• OpenCv 024---图像噪声


    1 前备知识

      图像噪声产生的原因很复杂,有的可能是数字信号在传输过程中发生了丢失或者受到干扰,有的是成像设备或者环境本身导致成像质量不稳定,反应到图像上就是图像的亮度与颜色呈现某种程度的不一致性。从噪声的类型上,常见的图像噪声可以分为如下几种:

    - 椒盐噪声, 是一种随机在图像中出现的稀疏分布的黑白像素点, 对椒盐噪声一种有效的去噪手段就是图像中值滤波。

    - 高斯噪声,符合高斯分布 一般会在数码相机的图像采集(acquisition)阶段发生,这个时候它的物理/电/光等各种信号都可能导致产生高斯分布噪声。

    - 均匀分布噪声,均匀/规则噪声一般都是因为某些规律性的错误导致的。

    2 所用到的主要OpenCv API

    /** @brief Fills the array with normally distributed random numbers.
    The function cv::randn fills the matrix dst with normally distributed random numbers with the specified
    mean vector and the standard deviation matrix.
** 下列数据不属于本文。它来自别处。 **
(** C10.  The list of [findConnectors] holds every record together with
    the same connector read from the other side, and the records of one
    cell number 0, 2 or 4. *)
Theorem findConnectors_mirror_closed grid conns :
  findConnectors grid = Some conns ->
  (forall here d ra rb,
     mkConnector (mkConn d ra) (mkConn (Reverse d) rb) here ∈ conns ->
     mkConnector (mkConn (Reverse d) rb) (mkConn d ra) here ∈ conns) /\
  (forall c, c ∈ conns -> mirror c ∈ conns) /\
  (forall p,
     length (recordsAt p conns) = 0%nat \/
     length (recordsAt p conns) = 2%nat \/
     length (recordsAt p conns) = 4%nat).
Proof.
  intros Hrun.
  assert (forall c, c ∈ conns -> mirror c ∈ conns) as Hmirror.
  { intros c Hc.
    destruct (elem_of_records grid conns c Hrun Hc)
      as (here & d & Hhere & Hrock & Hd & Hem).
    rewrite (findConnectors_records grid conns Hrun).
    apply list_elem_of_bind. exists here. split; [|done].
    unfold cellRecords. rewrite Hrock.
    apply list_elem_of_bind. exists (Reverse d).
    split; [|by apply Reverse_Dirs].
    rewrite emitted_Reverse by done. by apply list_elem_of_fmap_2. }
  split; [|split; [exact Hmirror|]].
  - intros here d ra rb Hc. by apply Hmirror in Hc.
  - intros p. rewrite (findConnectors_records grid conns Hrun).
    rewrite recordsAt_bind.
    + destruct (decide (p ∈ scan (Bounds grid))); [|by left].
      apply cellRecords_length.
    + apply cellRecords_loc.
    + apply sorted_NoDup, scan_sorted.
Qed.

Lemma findConnectors_sound_witness :
  let grid := mkGrid [Rock; Rock; Rock; Rock; Rock;
                      Rock; Rock; Rock; Rock; Rock;
                      Rock; Carved; Rock; Carved; Rock;
                      Rock; Rock; Rock; Rock; Rock;
                      Rock; Rock; Rock; Rock; Rock]
                     (Pt 5 5)
                     [0; 0; 0; 0; 0;  0; 0; 0; 0; 0;  0; 1; 0; 2; 0;
                      0; 0; 0; 0; 0;  0; 0; 0; 0; 0] 2 in
  let c := mkConnector (mkConn Right 2) (mkConn Left 1) (Pt 2 2) in
  findConnectors grid = Some [c; mirror c] /\
  At grid (Pt 2 2) = Some Rock /\
  RegionAt grid (Pt 3 2) = Some 2 /\ RegionAt grid (Pt 1 2) = Some 1.
Proof.
  intros grid c.
  assert (findConnectors grid = Some [c; mirror c]) as Hrun
    by (vm_compute; reflexivity).
  split; [exact Hrun|].
  destruct (findConnectors_sound grid [c; mirror c] c)
    as (Hrock & _ & _ & _ & _ & _ & _ & Hra & Hrb & _).
  - split; simpl; unfold maxLen; lia.
  - exact Hrun.
  - by left.
  - split; [exact Hrock|]. split; [exact Hra | exact Hrb].
Defined.

Lemma findConnectors_mirror_closed_witness :
  let grid := mkGrid [Rock; Rock; Rock; Rock; Rock;
                      Rock; Rock; Rock; Rock; Rock;
                      Rock; Carved; Rock; Carved; Rock;
                      Rock; Rock; Rock; Rock; Rock;
                      Rock; Rock; Rock; Rock; Rock]
                     (Pt 5 5)
                     [0; 0; 0; 0; 0;  0; 0; 0; 0; 0;  0; 1; 0; 2; 0;
                      0; 0; 0; 0; 0;  0; 0; 0; 0; 0] 2 in
  let c := mkConnector (mkConn Right 2) (mkConn Left 1) (Pt 2 2) in
  findConnectors grid = Some [c; mirror c] /\ mirror c ∈ [c; mirror c].
Proof.
  intros grid c.
  assert (findConnectors grid = Some [c; mirror c]) as Hrun
    by (vm_compute; reflexivity).
  split; [exact Hrun|].
  destruct (findConnectors_mirror_closed grid [c; mirror c] Hrun)
    as (_ & Hmirror & _).
  apply Hmirror. by left.
Defined.

(** ** Further properties of the grid *)

Lemma wrap_add_l a b : int.wrap (int.wrap a + b) = int.wrap (a + b).
Proof.
  unfold int.wrap.
  replace ((a + int.half) mod int.modulus - int.half + b + int.half)
    with ((a + int.half) mod int.modulus + b) by lia.
  rewrite Zplus_mod_idemp_l. f_equal. f_equal. lia.
Qed.

Lemma index_insert {A} (s : list A) i j v :
  0 <= i < Z.of_nat (length s) -> 0 <= j ->
  index (<[Z.to_nat i := v]> s) j = if decide (i = j) then Some v else index s j.
Proof.
  intros Hi Hj. unfold index. rewrite length_insert.
  destruct (decide (i = j)) as [<-|Hne].
  - destruct (Z.leb_spec 0 i), (Z.ltb_spec i (Z.of_nat (length s))); try lia.
    simpl. apply list_lookup_insert_eq. lia.
  - destruct ((0 <=? j) && (j <? Z.of_nat (length s))); [|done].
    apply list_lookup_insert_ne. lia.
Qed.

(** A fresh grid: well formed, every cell Rock with region 0, no region
    handed out yet. *)
Theorem newGrid_fresh size :
  0 <= image.X size -> 0 <= image.Y size ->
  image.X size * image.Y size < maxLen ->
  exists grid,
    newGrid size = Some grid /\ wf grid /\ Size grid = size /\
    regCount grid = 0 /\ Regions grid = [] /\
    forall p, inBounds grid p ->
              At grid p = Some Rock /\ RegionAt grid p = Some 0.
Proof.
  intros HX HY Hlen.
  assert (0 <= image.X size * image.Y size) as Hpos by nia.
  destruct (newGrid size) as [grid|] eqn:Hnew.
  - pose proof (newGrid_wf size grid HX HY Hlen Hnew) as Hwf.
    exists grid. split; [done|]. split; [done|].
    unfold newGrid, maxLen in *. unwrap.
    destruct (Z.ltb_spec (image.X size * image.Y size) 0); [lia|].
    injection Hnew as <-. simpl. split; [done|]. split; [done|].
    split; [done|]. intros p Hp.
    destruct (offset_inBounds _ p Hwf Hp) as [_ Hoff]. simpl in Hoff.
    unfold At, RegionAt. simpl. split.
    + apply index_Some. split; [lia|]. apply lookup_replicate_2. lia.
    + apply index_Some. split; [lia|]. apply lookup_replicate_2. lia.
  - unfold newGrid, maxLen in *. unwrap.
    destruct (Z.ltb_spec (image.X size * image.Y size) 0); [lia | done].
Qed.
(* ===== verification/Varint.v ===== *)
(** * Base 128 varints

    The wire format of protobuf integers, as a reference: the encoder of canonical varints,
    the relation between a value and any of its encodings, canonical or padded, and the
    lengths of the fields protobuf writes. *)

From S2P Require Import Prelude.

(** ** Encoder and decoder *)
Fixpoint varint_encode_loop (rounds : nat) (value : Z) : list Z :=
  match rounds with
  | O => [value]
  | S rounds =>
      if value <? 128 then [value]
      else (128 + value mod 128) :: varint_encode_loop rounds (value / 128)
  end.
Definition varint_encode (value : Z) : list Z := varint_encode_loop 10 value.
Fixpoint varint_decode (bytes : list Z) : Z :=
  match bytes with
  | [] => 0
  | b :: rest => if b <? 128 then b else b - 128 + 128 * varint_decode rest
  end.
Definition varint_bytes (value : Z) : Z := len (varint_encode value).

(** [bytes], read from place [index] of a varint, stand for [v]: at most ten bytes, all but
    the last with their high bit set, within 64 bits. *)
Inductive varint_at : Z → list Z → Z → Prop :=
  | varint_last i b : 0 <= b < 128 → i <= 9 → (i = 9 → b <= 1) → varint_at i [b] b
  | varint_more i b bs v :
      128 <= b < 256 → i < 9 → varint_at (i + 1) bs v → varint_at i (b :: bs) (b - 128 + 128 * v).
Definition varint (bytes : list Z) (v : Z) : Prop := varint_at 0 bytes v.

Lemma varint_decode_loop n v : 0 <= v < 128 ^ (Z.of_nat n + 1) →
  varint_decode (varint_encode_loop n v) = v.
Proof.
  revert v. induction n as [|n IH]; intros v Hv; cbn [varint_encode_loop].
  - cbn. destruct (Z.ltb_spec v 128); lia.
  - destruct (Z.ltb_spec v 128) as [Hlt|Hge]; cbn [varint_decode].
    + destruct (Z.ltb_spec v 128); lia.
    + pose proof (Z.mod_pos_bound v 128). destruct (Z.ltb_spec (128 + v mod 128) 128); [lia|].
      rewrite IH; [pose proof (Z.div_mod v 128); lia|].
      split; [apply Z.div_pos; lia|]. apply Z.div_lt_upper_bound; [lia|].
      rewrite Nat2Z.inj_succ, <- Z.add_1_r, (Z.pow_add_r 128 (Z.of_nat n + 1) 1) in Hv by lia. lia.
Qed.
Lemma varint_loop_mono n v w : 0 <= v <= w →
  (length (varint_encode_loop n v) <= length (varint_encode_loop n w))%nat.
Proof.
  revert v w. induction n as [|n IH]; intros v w Hvw; cbn [varint_encode_loop]; [done|].
  destruct (Z.ltb_spec v 128), (Z.ltb_spec w 128); cbn; try lia.
  apply le_n_S, IH. split; [apply Z.div_pos; lia|]. apply Z.div_le_mono; lia.
Qed.
Lemma varint_bytes_mono v w : 0 <= v <= w → varint_bytes v <= varint_bytes w.
Proof. intros Hvw. unfold varint_bytes, len, varint_encode. pose proof (varint_loop_mono 10 v w Hvw). lia. Qed.
Lemma varint_bytes_u64 v : 0 <= v <= u64_max → 1 <= varint_bytes v <= 10.
Proof.
  intros Hv. split.
  - change 1 with (varint_bytes 0). apply varint_bytes_mono. lia.
  - change 10 with (varint_bytes u64_max). by apply varint_bytes_mono.
Qed.
Lemma varint_bytes_small v : 0 <= v < 128 → varint_bytes v = 1.
Proof.
  intros Hv. pose proof (varint_bytes_mono 0 v). pose proof (varint_bytes_mono v 127).
  change (varint_bytes 0) with 1 in *. change (varint_bytes 127) with 1 in *. lia.
Qed.

Lemma varint_at_bound i bs v : 0 <= i → varint_at i bs v → 0 <= v < 2 ^ (64 - 7 * i).
Proof.
  intros Hi. induction 1 as [i b Hb Hi9 H9|i b bs v Hb Hi9 _ IH].
  - split; [lia|]. destruct (decide (i = 9)) as [->|].
    + change (2 ^ (64 - 7 * 9)) with 2. lia.
    + apply Z.lt_le_trans with (2 ^ 7); [lia|]. apply Z.pow_le_mono_r; lia.
  - specialize (IH ltac:(lia)). replace (64 - 7 * i) with (64 - 7 * (i + 1) + 7) by lia.
    rewrite Z.pow_add_r by lia. lia.
Qed.
Lemma varint_u64 bs v : varint bs v → 0 <= v <= u64_max.
Proof. intros H%varint_at_bound; [|done]. unfold u64_max. change (64 - 7 * 0) with 64 in H. lia. Qed.
Lemma varint_decode_at i bs v : varint_at i bs v → varint_decode bs = v.
Proof.
  induction 1 as [i b Hb _ _|i b bs v Hb _ _ IH]; cbn [varint_decode].
  - destruct (Z.ltb_spec b 128); lia.
  - rewrite IH. destruct (Z.ltb_spec b 128); lia.
Qed.
Lemma varint_nonempty i bs v : varint_at i bs v → bs ≠ [].
Proof. by destruct 1. Qed.
Lemma varint_encode_at n i v : 0 <= i → (i + Z.of_nat n = 9) → 0 <= v < 2 ^ (64 - 7 * i) →
  varint_at i (varint_encode_loop (S n) v) v.
Proof.
  revert i v. induction n as [|n IH]; intros i v Hi Hn Hv.
  - assert (i = 9) as -> by lia. change (2 ^ (64 - 7 * 9)) with 2 in Hv. cbn [varint_encode_loop].
    destruct (Z.ltb_spec v 128); [|lia]. constructor; lia.
  - change (varint_encode_loop (S (S n)) v) with
      (if v <? 128 then [v] else (128 + v mod 128) :: varint_encode_loop (S n) (v / 128)).
    destruct (Z.ltb_spec v 128); [constructor; lia|].
    pose proof (Z.mod_pos_bound v 128 ltac:(lia)).
    assert (Hd : v = (128 + v mod 128) - 128 + 128 * (v / 128))
      by (pose proof (Z.div_mod v 128 ltac:(lia)); lia).
    rewrite Hd at 3. apply varint_more; [lia|lia|]. apply IH; [lia|lia|].
    split; [apply Z.div_pos; lia|]. apply Z.div_lt_upper_bound; [lia|].
    replace (64 - 7 * i) with (7 + (64 - 7 * (i + 1))) in Hv by lia.
    rewrite Z.pow_add_r in Hv by lia. lia.
Qed.
Lemma varint_encode_correct v : 0 <= v <= u64_max → varint (varint_encode v) v.
Proof.
  intros Hv. apply (varint_encode_at 9 0); [done|done|].
  unfold u64_max in Hv. change (64 - 7 * 0) with 64. lia.
Qed.

(** ** Lengths of protobuf fields, the reference: scalars that are zero or empty are omitted *)
Definition wire_tag (field wire_type : Z) : Z := varint_bytes (field * 8 + wire_type).
Definition wire_varint (field value : Z) : Z :=
  if value =? 0 then 0 else wire_tag field 0 + varint_bytes value.
Definition wire_message (field length : Z) : Z := wire_tag field 2 + varint_bytes length + length.
Definition wire_bytes (field length : Z) : Z := if length =? 0 then 0 else wire_message field length.
Lemma wire_message_mono field n m : 0 <= n <= m → wire_message field n <= wire_message field m.
Proof. intros H. unfold wire_message. pose proof (varint_bytes_mono n m H). lia. Qed.
Lemma wire_message_nonneg field n : 0 <= n → 0 <= wire_message field n.
Proof. unfold wire_message, wire_tag, varint_bytes, len. lia. Qed.
Lemma wire_bytes_bound field n m : 0 <= n <= m → 0 <= wire_bytes field n <= wire_message field m.
Proof.
  intros H. unfold wire_bytes. pose proof (wire_message_nonneg field n).
  pose proof (wire_message_mono field n m H). destruct (_ =? _); lia.
Qed.
Lemma wire_varint_u64 field v : 1 <= field <= 3 → 0 <= v <= u64_max → 0 <= wire_varint field v <= 11.
Proof.
  intros Hf Hv. unfold wire_varint, wire_tag. rewrite (varint_bytes_small (field * 8 + 0)) by lia.
  pose proof (varint_bytes_u64 v Hv). destruct (_ =? _); lia.
Qed.
Lemma wire_varint_small field v : 1 <= field <= 3 → 0 <= v < 128 → 0 <= wire_varint field v <= 2.
Proof.
  intros Hf Hv. unfold wire_varint, wire_tag. rewrite (varint_bytes_small (field * 8 + 0)) by lia.
  rewrite varint_bytes_small by lia. destruct (_ =? _); lia.
Qed.
Definition HalError_with_resource_id (e : HalError) (resource_id : ResourceId) : HalError :=
  mkHalError (err_name e) (err_category e) (err_operation e) (err_retryable e)
    (err_debug_message e) (Some resource_id) (err_platform_code e) (err_vendor_code e)
    (err_context e).
Definition HalError_with_platform_code (e : HalError) (code : string) : HalResult HalError :=
  validate_identifier "error.platform_code" code ≫= λ _,
  Ok (mkHalError (err_name e) (err_category e) (err_operation e) (err_retryable e)
        (err_debug_message e) (err_resource_id e) (Some code) (err_vendor_code e)
        (err_context e)).
Definition HalError_with_vendor_code (e : HalError) (code : string) : HalResult HalError :=
  validate_identifier "error.vendor_code" code ≫= λ _,
  Ok (mkHalError (err_name e) (err_category e) (err_operation e) (err_retryable e)
        (err_debug_message e) (err_resource_id e) (err_platform_code e) (Some code)
        (err_context e)).
Definition HalError_with_context (e : HalError) (context : ErrorContext) : HalError :=
  mkHalError (err_name e) (err_category e) (err_operation e) (err_retryable e)
    (err_debug_message e) (err_resource_id e) (err_platform_code e) (err_vendor_code e)
    context.

(** [HalError::new(..).expect(..)] on static metadata: the error itself, or, when
    the metadata were invalid, the panic that [static_error_ok] rules out. *)
Definition static_error (name : string) (category : ErrorCategory) (operation : string)
    (retryable : bool) (debug_message : string) : HalError :=
  match HalError_new name category operation retryable debug_message with
  | Ok e => e
  | Err panic => panic
  end.

Record ErrorDecisionFields := mkErrorDecisionFields {
  decision_name : ErrorName;
  decision_category : ErrorCategory;
  decision_operation : OperationName;
  decision_retryable : bool;
}.
Definition HalError_decision_fields (e : HalError) : ErrorDecisionFields :=
  mkErrorDecisionFields (err_name e) (err_category e) (err_operation e) (err_retryable e).
(** serde serializes exactly the decision fields and rebuilds an error from them. *)
Definition HalError_serialize (e : HalError) : ErrorDecisionFields := HalError_decision_fields e.
Definition HalError_deserialize (decision : ErrorDecisionFields) : HalError :=
  mkHalError (decision_name decision) (decision_category decision)
    (decision_operation decision) (decision_retryable decision)
    "" None None None ErrorContext_default.
Definition HalError_display (e : HalError) : string :=
  ErrorName_as_str (err_name e) +:+ " during " +:+ OperationName_as_str (err_operation e)
  +:+ ": " +:+ err_debug_message e.

(** The serde string visitors: parse, then wrap the error with [E::custom]. *)
Section visitors.
Context {SerdeError : Type} (custom : HalError → SerdeError).
Definition ErrorName_visit_str (value : string) : result SerdeError ErrorName :=
  map_err custom (ErrorName_parse value).
Definition OperationName_visit_str (value : string) : result SerdeError OperationName :=
  map_err custom (OperationName_parse value).
Definition ResourceId_visit_str (value : string) : result SerdeError ResourceId :=
  map_err custom (ResourceId_parse value).
Definition Endpoint_visit_str (value : string) : result SerdeError Endpoint :=
  map_err custom (Endpoint_new value).
Definition CapabilityId_visit_str (value : string) : result SerdeError CapabilityId :=
  map_err custom (CapabilityId_parse value).
Definition LeaseId_visit_str (value : string) : result SerdeError LeaseId :=
  map_err custom (LeaseId_parse value).
Definition OwnerId_visit_str (value : string) : result SerdeError OwnerId :=
  map_err custom (OwnerId_parse value).
Definition SessionId_visit_str (value : string) : result SerdeError SessionId :=
  map_err custom (SessionId_parse value).
End visitors.

(** ** capability.rs, identity.rs: capability sets and resource resolution *)
Definition CapabilitySet_contains (s : CapabilitySet) (c : CapabilityId) : bool :=
  bool_decide (c ∈ CapabilitySet_as_slice s).

Definition IdentityQuality_rank (q : IdentityQuality) : Z :=
  match q with Weak => 0 | Medium => 1 | Strong => 2 end.
Definition IdentityQuality_satisfies (q minimum : IdentityQuality) : bool :=
  IdentityQuality_rank minimum <=? IdentityQuality_rank q.

Definition ResourceProperties_get (p : ResourceProperties) (key : string) : option string :=
  properties_map p !! key.
Definition ResourceSelector_exact := mkResourceSelector.
Definition ResourceDescriptor_selector (d : ResourceDescriptor) : ResourceSelector :=
  ResourceSelector_exact (desc_id d) (desc_minimum_identity_quality d) (desc_transport d).

Definition descriptor_matches (selector : ResourceSelector) (required : CapabilityId)
    (d : ResourceDescriptor) : bool :=
  bool_decide (desc_id d = sel_id selector)
  && bool_decide (desc_transport d = sel_transport selector)
  && IdentityQuality_satisfies (desc_minimum_identity_quality d)
       (sel_minimum_identity_quality selector)
  && CapabilitySet_contains (desc_capabilities d) required.

(** The filtering iterator is advanced at most twice. *)
Definition resolve_resource (descriptors : list ResourceDescriptor)
    (selector : ResourceSelector) (required_capability : CapabilityId)
    (operation : string) : HalResult ResourceDescriptor :=
  match List.filter (descriptor_matches selector required_capability) descriptors with
  | [] =>
      HalError_new "runtime.resource.not_found" NotFound operation false
        "resource selector did not match an enumerated descriptor" ≫= λ e,
      Err (HalError_with_resource_id e (sel_id selector))
  | selected :: rest =>
      match rest with
      | _ :: _ =>
          HalError_new "runtime.resource.ambiguous" Conflict operation false
            "resource selector matched more than one enumerated descriptor" ≫= λ e,
          Err (HalError_with_resource_id e (sel_id selector))
      | [] => Ok selected
      end
  end.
The generated random numbers are clipped to fit the
    value range of the output array data type.
    @param dst output array of random numbers; the array must be pre-allocated and have 1 to 4 channels.
    @param mean mean value (expectation) of the generated random numbers.
    @param stddev standard deviation of the generated random numbers; it can be either a vector (in
    which case a diagonal standard deviation matrix is assumed) or a square matrix.
    @sa RNG, randu
    */
    CV_EXPORTS_W void randn(InputOutputArray dst, InputArray mean, InputArray stddev);

    3 程序代码

    #include <opencv2/opencv.hpp>
    #include <iostream>
    
    using namespace cv;
    using namespace std;
    
    void add_salt_pepper_noise(Mat &src, Mat &dst);
    void gaussian_noise(Mat &src, Mat &dst);
    int main(int artc, char** argv) {
        Mat src = imread("images/cos.jpg");
        Mat dstGauseNoise = src.clone();
        Mat dstSaultNoise =src.clone();
        //dstSaultNoise.create(src.rows, src.cols, src.type());
        if (src.empty()) {
            printf("could not load image...
    ");
            return -1;
        }
        namedWindow("input", CV_WINDOW_AUTOSIZE);
        imshow("input", src);
        gaussian_noise(src, dstGauseNoise);
        add_salt_pepper_noise(src, dstSaultNoise);
    
        imshow("salt pepper", dstSaultNoise);
        imshow("gaussian noise", dstGauseNoise);
    
        waitKey(0);
        return 0;
    }
    
    void add_salt_pepper_noise(Mat &src,Mat &dst) {
        RNG rng(12345);
        int h = src.rows;
        int w = src.cols;
        int nums = 10000;
        for (int i = 0; i < nums; i++) {
            int x = rng.uniform(0, w);
            int y = rng.uniform(0, h);
            if (i % 2 == 1) {
                dst.at<Vec3b>(y, x) = Vec3b(255, 255, 255);
            }
            else {
                dst.at<Vec3b>(y, x) = Vec3b(0, 0, 0);
            }
        }
        //imshow("salt pepper", src);
    }
    
    void gaussian_noise(Mat &src,Mat &dst) {
        Mat noise = Mat::zeros(src.size(), src.type());
        randn(noise, (15, 15, 15), (30, 30, 30));
        add(src, noise, dst);
        //imshow("gaussian noise", dst);
    }

    4 运行结果

    原图:

     

    5 扩展及注意事项

    none

    6*目前只做大概了解,知道有这一算法,后续具体使用再做具体分析

    One day,I will say "I did it"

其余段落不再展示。